Key Laboratory of Electronics Engineering, Heilongjiang University, Harbin, College of Heilongjiang Province, China; Room 503, Building A8, Heilongjiang University, No. 74, Xuefu road, Nangang District, Harbin 150080, China.
Key Laboratory of Electronics Engineering, Heilongjiang University, Harbin, College of Heilongjiang Province, China; Room 503, Building A8, Heilongjiang University, No. 74, Xuefu road, Nangang District, Harbin 150080, China.
Spectrochim Acta A Mol Biomol Spectrosc. 2018 Jan 15;189:463-472. doi: 10.1016/j.saa.2017.08.055. Epub 2017 Aug 20.
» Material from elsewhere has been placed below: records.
(* ===== verification/Pqueue.v ===== *)
(** * Priority queues (ssl/pqueue.c)

    DTLS keeps records and messages that come early in queues that are ordered by a number of eight bytes, big-endian; a number is in a queue once.
    The linked list of items is a list; [data] is what the void pointer points to. *)
From Stdlib Require Import Sorted.
From S2P Require Import Prelude Cbs.

(** [memcmp] of arrays of the same length: the difference of the first bytes that differ. *)
Fixpoint memcmp (a b : list Z) : Z :=
  match a, b with
  | x :: a, y :: b => if x =? y then memcmp a b else x - y
  | _, _ => 0
  end.

Section Queue.
Context {A : Type}.

Record pitem := mkItem { priority : list Z; data : A }.
Record pqueue_s := mkQueue { items : list pitem; count : Z }.
Definition pitem_new (prio64be : list Z) (data : A) : pitem := mkItem (ztake 8 prio64be) data.
Definition pqueue_new : pqueue_s := mkQueue [] 0.

(** The loop: [next] and what follows it; [None] for a duplicate. *)
Fixpoint insert_loop (next : list pitem) (item : pitem) : option (list pitem) :=
  match next with
  | [] => Some [item]
  | it :: rest =>
      let cmp := memcmp (priority it) (priority item) in
      if 0 <? cmp then Some (item :: it :: rest)
      else if cmp =? 0 then None
      else (fun l => it :: l) <$> insert_loop rest item
  end.
Definition pqueue_insert (pq : pqueue_s) (item : pitem) : option pqueue_s :=
  match items pq with
  | [] => Some (mkQueue [item] (count pq))
  | _ => (fun l => mkQueue l (count pq)) <$> insert_loop (items pq) item
  end.
Definition pqueue_peek (pq : pqueue_s) : option pitem := head (items pq).
Definition pqueue_pop (pq : pqueue_s) : option pitem * pqueue_s := (head (items pq), mkQueue (tail (items pq)) (count pq)).
Fixpoint find_loop (next : list pitem) (prio64be : list Z) : option pitem :=
  match next with
  | [] => None
  | it :: rest => if memcmp (priority it) prio64be =? 0 then Some it else find_loop rest prio64be
  end.
Definition pqueue_find (pq : pqueue_s) (prio64be : list Z) : option pitem := find_loop (items pq) prio64be.
(** An iterator is the rest of the items. *)
Definition pqueue_iterator (pq : pqueue_s) : list pitem := items pq.
Definition pqueue_next (item : list pitem) : option pitem * list pitem := (head item, tail item).
Fixpoint size_loop (item : list pitem) (n : Z) : Z :=
  match item with [] => n | _ :: rest => size_loop rest (n + 1) end.
Definition pqueue_size (pq : pqueue_s) : Z := size_loop (items pq) 0.
End Queue.
Arguments pitem : clear implicits.
Arguments pqueue_s : clear implicits.

(** ** What a queue is: a finite map from numbers *)
Lemma memcmp_be_val a b : length a = length b -> Forall is_byte a -> Forall is_byte b ->
  Z.sgn (memcmp a b) = Z.sgn (be_val a - be_val b).
Proof.
  revert b. induction a as [|x a IH]; intros [|y b] Hl Ha Hb; try done. apply Forall_cons in Ha as [Hx Ha], Hb as [Hy Hb]. cbn [memcmp length] in *.
  rewrite !be_val_cons. pose proof (be_val_bound a Ha) as Hba. pose proof (be_val_bound b Hb) as Hbb. assert (El : zlen a = zlen b) by (unfold zlen; lia). rewrite El in *.
  destruct (Z.eqb_spec x y) as [->|Hne].
  - rewrite IH by (done || lia). f_equal. lia.
  - assert (Hp : 0 < 256 ^ zlen b) by lia. destruct (Z.lt_total x y) as [Hlt|[|Hlt]]; [|done|].
    + rewrite !Z.sgn_neg; [done|nia|lia].
    + rewrite !Z.sgn_pos; [done|nia|lia].
Qed.

Section Refines.
Context {A : Type}.

(** A number of eight bytes. *)
Definition is_prio (p : list Z) : Prop := length p = 8%nat /\ Forall is_byte p.
Definition key (it : pitem A) : Z := be_val (priority it).
Definition wf_queue (l : list (pitem A)) : Prop := Forall (fun it => is_prio (priority it)) l /\ StronglySorted (fun a b => key a < key b) l.
Definition contents (l : list (pitem A)) : gmap Z A := list_to_map ((fun it => (key it, data it)) <$> l).

Inductive operation := Insert (prio : list Z) (a : A) | Pop | Peek | Find (prio : list Z) | Size.
Inductive answer := Done | Duplicate | Item (it : option (Z * A)) | Number (n : Z).
Definition answer_item (it : option (pitem A)) : answer := Item ((fun it => (key it, data it)) <$> it).
Definition perform (op : operation) (pq : pqueue_s A) : answer * pqueue_s A :=
  match op with
  | Insert prio a => match pqueue_insert pq (pitem_new prio a) with Some pq => (Done, pq) | None => (Duplicate, pq) end
  | Pop => let '(it, pq) := pqueue_pop pq in (answer_item it, pq)
  | Peek => (answer_item (pqueue_peek pq), pq)
  | Find prio => (answer_item (pqueue_find pq prio), pq)
  | Size => (Number (pqueue_size pq), pq)
  end.

(** The least number of a map, with its value. *)
Definition least (m : gmap Z A) (o : option (Z * A)) : Prop :=
  match o with None => m = ∅ | Some (k, a) => m !! k = Some a /\ forall j, is_Some (m !! j) -> k <= j end.
Inductive map_step : gmap Z A -> operation -> answer -> gmap Z A -> Prop :=
  | Step_insert m prio a : m !! be_val prio = None -> map_step m (Insert prio a) Done (<[be_val prio := a]> m)
  | Step_duplicate m prio a : is_Some (m !! be_val prio) -> map_step m (Insert prio a) Duplicate m
  | Step_pop m o : least m o -> map_step m Pop (Item o) (match o with Some (k, _) => delete k m | None => m end)
  | Step_peek m o : least m o -> map_step m Peek (Item o) m
  | Step_find m prio : map_step m (Find prio) (Item ((fun a => (be_val prio, a)) <$> m !! be_val prio)) m
  | Step_size m : map_step m Size (Number (Z.of_nat (size m))) m.
Definition op_ok (op : operation) : Prop := match op with Insert prio _ | Find prio => is_prio prio | _ => True end.

Inductive map_steps : gmap Z A -> list operation -> list answer -> gmap Z A -> Prop :=
  | Steps_nil m : map_steps m [] [] m
  | Steps_cons m op ans m1 ops anss m2 : map_step m op ans m1 -> map_steps m1 ops anss m2 -> map_steps m (op :: ops) (ans :: anss) m2.
Fixpoint perform_all (ops : list operation) (pq : pqueue_s A) : list answer * pqueue_s A :=
  match ops with
  | [] => ([], pq)
  | op :: ops => let '(a, pq) := perform op pq in let '(rest, pq) := perform_all ops pq in (a :: rest, pq)
  end.

Lemma contents_cons it l : contents (it :: l) = <[key it := data it]> (contents l).
Proof. done. Qed.
Lemma contents_above l k : Forall (fun it => k < key it) l -> forall j, is_Some (contents l !! j) -> k < j.
Proof.
  induction 1 as [|it l Hk Hl IH]; intros j [a Ha]; [done|]. rewrite contents_cons in Ha.
  apply lookup_insert_Some in Ha as [[<- _]|[_ Ha]]; [done|]. by apply IH.
Qed.
Lemma compare_prio (it : pitem A) p : is_prio (priority it) -> is_prio p -> Z.sgn (memcmp (priority it) p) = Z.sgn (key it - be_val p).
Proof. intros [H1 Hb1] [H2 Hb2]. apply memcmp_be_val; [lia|done..]. Qed.
Lemma not_in_contents l k : Forall (fun it => k < key it) l -> contents l !! k = None.
Proof. intros Hl. apply eq_None_not_Some. intros Hs. pose proof (contents_above l k Hl k Hs). lia. Qed.

Lemma insert_loop_ok l it : wf_queue l -> is_prio (priority it) ->
  match insert_loop l it with
  | Some l' => contents l !! key it = None /\ contents l' = <[key it := data it]> (contents l) /\ wf_queue l' /\
      forall k, k < key it -> Forall (fun it => k < key it) l -> Forall (fun it => k < key it) l'
  | None => is_Some (contents l !! key it)
  end.
Proof.
  intros [Hp Hs] Hit. revert Hp. induction Hs as [|h l Hs IH Hh]; intros Hp; cbn [insert_loop].
  - split; [done|]. split; [done|]. split; [split; [by apply Forall_singleton|by repeat constructor]|]. intros k Hk _. by apply Forall_singleton.
  - apply Forall_cons in Hp as [Hph Hp]. specialize (IH Hp). pose proof (compare_prio h (priority it) Hph Hit) as Hc. fold (key it) in Hc.
    assert (Hll : forall k, k < key h -> Forall (fun it => k < key it) l) by (intros k Hk; eapply Forall_impl; [exact Hh|cbn; lia]).
    destruct (Z.ltb_spec 0 (memcmp (priority h) (priority it))) as [Hlt|Hge]; [|destruct (Z.eqb_spec (memcmp (priority h) (priority it)) 0) as [He|Hne]].
    + assert (Hk : key it < key h) by (rewrite Z.sgn_pos in Hc by done; lia). assert (Hall : Forall (fun x => key it < key x) (h :: l)) by (constructor; [done|by apply Hll]).
      split; [by apply not_in_contents|]. split; [done|]. split; [split; constructor; [done|by constructor|by constructor|done]|]. intros k Hkk Hf. by constructor.
    + assert (Hk : key it = key h) by (rewrite He in Hc; cbn in Hc; lia). rewrite contents_cons, Hk, lookup_insert_eq. by eexists.
    + assert (Hk : key h < key it) by (rewrite Z.sgn_neg in Hc by lia; lia). destruct (insert_loop l it) as [l'|]; cbn [fmap option_fmap option_map].
      * destruct IH as (Hnone & Hc' & [Hp' Hs'] & Hlow). rewrite !contents_cons, lookup_insert_ne by lia. split; [done|]. split; [rewrite Hc'; by apply insert_insert_ne; lia|].
        split; [split; [by constructor|constructor; [done|by apply Hlow]]|]. intros k Hkk Hf. apply Forall_cons in Hf as [Hf1 Hf2]. constructor; [done|by apply Hlow].
      * rewrite contents_cons, lookup_insert_ne by lia. done.
Qed.

Lemma least_head l : wf_queue l -> least (contents l) ((fun it => (key it, data it)) <$> head l).
Proof.
  intros [_ Hs]. destruct Hs as [|it l Hs Hh]; [done|]. cbn [head fmap option_fmap option_map least]. rewrite contents_cons, lookup_insert_eq. split; [done|].
  intros j [a Ha]. apply lookup_insert_Some in Ha as [[<- _]|[_ Ha]]; [done|]. enough (key it < j) by lia. apply (contents_above l); [done|by eexists].
Qed.
Lemma find_loop_ok l prio : wf_queue l -> is_prio prio ->
  (fun it => (key it, data it)) <$> find_loop l prio = (fun a => (be_val prio, a)) <$> contents l !! be_val prio.
Proof.
  intros [Hp Hs] Hpr. revert Hp. induction Hs as [|h l Hs IH Hh]; intros Hp; [done|]. apply Forall_cons in Hp as [Hph Hp]. cbn [find_loop]. rewrite contents_cons.
  pose proof (compare_prio h prio Hph Hpr) as Hc. destruct (Z.eqb_spec (memcmp (priority h) prio) 0) as [He|Hne].
  - assert (Hk : key h = be_val prio) by (rewrite He in Hc; cbn in Hc; lia). by rewrite <- Hk, lookup_insert_eq.
  - assert (Hk : key h <> be_val prio) by (intros Hk; rewrite Hk, Z.sub_diag in Hc; cbn in Hc; lia). rewrite lookup_insert_ne by done. by apply IH.
Qed.
Lemma size_loop_ok (l : list (pitem A)) n : size_loop l n = n + zlen l.
Proof. revert n. induction l as [|it l IH]; intros n; cbn [size_loop]; [zl|]. rewrite IH, zlen_cons. lia. Qed.
Lemma size_contents l : wf_queue l -> size (contents l) = length l.
Proof.
  intros [_ Hs]. induction Hs as [|h l Hs IH Hh]; [done|]. rewrite contents_cons, map_size_insert_None by (by apply not_in_contents). cbn [length]. by rewrite IH.
Qed.

(** Every operation does on the queue what it does on the map. *)
Lemma perform_step op pq : wf_queue (items pq) -> op_ok op ->
  let '(a, pq') := perform op pq in map_step (contents (items pq)) op a (contents (items pq')) /\ wf_queue (items pq').
Proof.
  intros Hw Hok. pose proof Hw as [Hp Hs]. destruct op as [prio a| | |prio|]; cbn [perform op_ok] in *.
  - assert (Hpr : ztake 8 prio = prio) by (apply ztake_ge; destruct Hok; unfold zlen; lia).
    assert (E : pqueue_insert pq (pitem_new prio a) = (fun l => mkQueue l (count pq)) <$> insert_loop (items pq) (pitem_new prio a)) by (unfold pqueue_insert; by destruct (items pq)).
    rewrite E. pose proof (insert_loop_ok (items pq) (pitem_new prio a) Hw) as Hi. unfold pitem_new in *. rewrite Hpr in *. specialize (Hi Hok). unfold key in Hi. cbn [priority data] in Hi.
    destruct (insert_loop (items pq) (mkItem prio a)) as [l'|]; cbn [fmap option_fmap option_map items].
    + destruct Hi as (Hn & -> & Hw' & _). split; [by constructor|done].
    + split; [by constructor|done].
  - unfold pqueue_pop, answer_item. cbn [items]. pose proof (least_head (items pq) Hw) as Hl. split; [|split; [by apply Forall_tail|destruct Hs; [constructor|done]]].
    pose proof (Step_pop _ _ Hl) as Hst. destruct Hs as [|it l Hs Hh]; [exact Hst|]. cbn [head tail fmap option_fmap option_map] in *. rewrite contents_cons in Hst at 2.
    rewrite delete_insert_id in Hst by (by apply not_in_contents). exact Hst.
  - split; [|done]. constructor. by apply least_head.
  - unfold pqueue_find, answer_item. rewrite find_loop_ok by done. split; [constructor|done].
  - unfold pqueue_size. rewrite size_loop_ok. unfold zlen. rewrite <- (size_contents (items pq) Hw). split; [constructor|done].
Qed.

(** C23: a priority queue is a finite map from numbers of eight bytes. Any sequence of [pqueue_insert], [pqueue_pop], [pqueue_peek], [pqueue_find] and
    [pqueue_size] on a new queue gives the answers that a map gives: an item is refused exactly when its number is in the map, the item popped is the one
    with the least number, and no item is lost or returned twice. *)
Theorem pqueue_refines_map (ops : list operation) :
  Forall op_ok ops ->
  let '(answers, pq) := perform_all ops pqueue_new in map_steps ∅ ops answers (contents (items pq)).
Proof.
  assert (Hw : wf_queue (items (pqueue_new : pqueue_s A))) by (split; constructor). change (∅ : gmap Z A) with (contents (items (pqueue_new : pqueue_s A))).
  revert Hw. generalize (pqueue_new : pqueue_s A) as pq. induction ops as [|op ops IH]; intros pq Hw Hok; [constructor|]. apply Forall_cons in Hok as [Hop Hok]. cbn [perform_all].
  pose proof (perform_step op pq Hw Hop) as Hst. destruct (perform op pq) as [a pq1]. destruct Hst as [Hst Hw1]. specialize (IH pq1 Hw1 Hok).
  destruct (perform_all ops pq1) as [rest pq2]. by econstructor.
Qed.
End Refines.

Lemma pqueue_refines_map_witness :
  let p k := be_bytes 8 k in
  let ops := [Insert (p 300) 1; Insert (p 2) 2; Insert (p 300) 3; Size; Pop; Find (p 300); Pop; Pop] in
  Forall op_ok ops /\ (let '(answers, pq) := perform_all ops pqueue_new in
    answers = [Done; Done; Duplicate; Number 2; Item (Some (2, 2)); Item (Some (300, 1)); Item (Some (300, 1)); Item None] /\
    map_steps ∅ ops answers (contents (items pq))).
Proof.
  intros p ops. assert (Hok : Forall op_ok ops) by (repeat constructor; by vm_compute). split; [exact Hok|].
  pose proof (pqueue_refines_map ops Hok) as Hr. destruct (perform_all ops pqueue_new) as [answers pq] eqn:E. split; [|exact Hr].
  vm_compute in E. by injection E as <- _.
Defined.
A steady and accurate model used for quality detection depends on precise data and appropriate analytical methods. In this study, the authors applied partial least square regression (PLSR) to construct a model based on the spectral data measured to predict the protein content in wheat, and proposed a new method, global search method, to select PLSR components. In order to select representative and universal samples for modeling, Monte Carlo cross validation (MCCV) was proposed as a tool to detect outliers, and identified 4 outlier samples. Additionally, improved simulated annealing (ISA) combined with PLSR was employed to select most effective variables from spectral data, the data's dimensionality reduced from 100 to 57, and the standard error of prediction (SEP) decreased from 0.0716 to 0.0565 for prediction set, as well as the correlation coefficients (R) between the predicted and actual protein content of wheat increased from 0.9989 to 0.9994. In order to reduce the dimensionality of the data further, successive projections algorithm (SPA) was then used, the combination of these two methods was called ISA-SPA. The results indicated that calibration model built using ISA-SPA on 14 effective variables achieved the optimal performance for prediction of protein content in wheat comparing with other developed PLSR models (ISA or SPA) by comprehensively considering the accuracy, robustness, and complexity of models. The coefficient of determination increased to 0.9986 and the SEP decreased to 0.0528, respectively.
一个稳定且准确的质量检测模型依赖于精确的数据和适当的分析方法。在本研究中,作者应用偏最小二乘回归(PLSR)基于所测光谱数据构建模型来预测小麦中的蛋白质含量,并提出了一种新的方法,即全局搜索法,用于选择 PLSR 成分。为了选择具有代表性和通用性的建模样本,提出了蒙特卡罗交叉验证(MCCV)作为检测异常值的工具,共检测到 4 个异常样本。此外,采用改进的模拟退火(ISA)与 PLSR 相结合的方法从光谱数据中选择最有效的变量,数据的维数从 100 减少到 57,预测集的预测标准误差(SEP)从 0.0716 降低到 0.0565,以及小麦预测和实际蛋白质含量之间的相关系数(R)从 0.9989 增加到 0.9994。为了进一步降低数据的维数,然后使用连续投影算法(SPA),这两种方法的组合称为 ISA-SPA。结果表明,与其他开发的 PLSR 模型(ISA 或 SPA)相比,使用 ISA-SPA 对 14 个有效变量构建的校准模型在综合考虑模型的准确性、稳健性和复杂性方面,对小麦蛋白质含量的预测具有最佳性能。决定系数增加到 0.9986,SEP 降低到 0.0528。